Gelecek toplantılarda bu Komite’nin içinden 9 ya da 11 kişilik bir icra kurulu oluşturulması planlanmaktadır. İcra kurulu, yürütücü görevde olacak ve Komite icra kurulunu denetleyen pozisyonda olacaktır. Suriyeli bir muhalif “İcra Kurulu’nu hükümet gibi düşünecek olursak Komite’yi de onu denetleyen Meclis 
gibi düşünülebileceğini” belirtmiştir. Komite ve Kurul’un en önemli hedefi Suriye’deki halk hareketine lojistik ve uluslararası toplumdan destek sağlamak olacaktır.

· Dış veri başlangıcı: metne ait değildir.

(** C6, as stated, fails: the index given to [setAccountIndex] is stored on
    the instance and is there at the next call; [connect] stores the
    transport and the app. *)
Lemma setAccountIndex_survives_between_calls :
  let after_set := snd (Ledger.setAccountIndex "5" Samples.ledger0) in
  let after_connect := snd (Ledger.connect Samples.utils Samples.sdk_ok Samples.ledger0) in
  self after_set <> self Samples.ledger0
  /\ fst (Ledger.getAccountIndex Samples.ledger0) = Return (Some "0")
  /\ fst (Ledger.getAccountIndex after_set) = Return (Some "5")
  /\ Ledger.transport (self Samples.ledger0) = None
  /\ Ledger.transport (self after_connect) = Some 7
  /\ Ledger.casperApp (self after_connect) = Some (NewCasperApp 7).
Proof.
  cbv zeta. repeat split; try reflexivity. vm_compute. discriminate.
Qed.

(** ** The client state under the account actions *)

Section ClientState.
Context (utils : Utils) (sdk : Sdk).

(** Connector methods do not touch the client state. *)
Lemma on_ledger_store {A} (r : Ref) (name : string) (m : M (Ctx Ledger.Inst) A) (w : World) :
  store (snd (on_ledger r name m w)) = store w.
Proof.
  unfold on_ledger. destruct (heap w r); try reflexivity.
  destruct (m _); reflexivity.
Qed.

Lemma on_wallet_store {A} (r : Ref) (m : M (Ctx Wallet.Inst) A) (w : World) :
  store (snd (on_wallet r m w)) = store w.
Proof.
  unfold on_wallet. destruct (heap w r); try reflexivity.
  destruct (m _); reflexivity.
Qed.

Lemma Connector_disconnect_store (r : Ref) (w : World) :
  store (snd (Account.Connector_disconnect sdk r w)) = store w.
Proof.
  unfold Account.Connector_disconnect. destruct (heap w r) eqn:E.
  - apply on_ledger_store.
  - apply on_wallet_store.
  - reflexivity.
Qed.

Bir diğer amaç da yurt dışında yaşayan Suriyeli muhalif kişi ve 
gruplarla içerde gerçek mücadeleyi yürüten halk arasında bağlantı sağlamaktır. 

Toplantıda en fazla tartışma siyasal yaşamda dinin rolü konusu üzerinde yaşanmıştır. Müslüman Kardeşler dışında kalan gruplar sonuç bildirgesinde din ve devlet işlerinin ayrılması ilkesinin yer almasını talep etmiştir. 
Ancak Müslüman Kardeşler ve bazı Arap aşiret liderlerinin karşı çıkması üzerine sonuç bildirgesinde “seküler” ifadesi yer almamıştır. 
Bunun yerine “sivil, demokratik bir yönetim” kurulması konusunda mutabakat 
sağlanmıştır. Müslüman Kardeşler temsilcilerinin Komite’de etkin konum almayacaklarına ilişkin açıklamalarına rağmen örgüte yakın isimlerin yoğun katılımı ve sonuç bildirgesinde etkinliğini göstermesi bazı seküler, liberal 
katılımcılar arasında kaygıya neden olmuştur.

Bununla birlikte Müslüman Kardeşler ve diğer bazı katılımcılar rejim sorununu Beşşar Esad sonrası dönemin konuları arasında tekrar halkın onayına sunmayı kabul etmişlerdir. 

Toplantının en önemli sonuçlarından biri organize olamayan, birbirini yakından tanımayan farklı muhalif grupları aynı masaya oturtmayı başarmasıdır. Kararların uzlaşı yolu ile alınıyor olması muhalif gruplar arasındaki demokrasi kültürünün oluşmasına katkı sağlamıştır.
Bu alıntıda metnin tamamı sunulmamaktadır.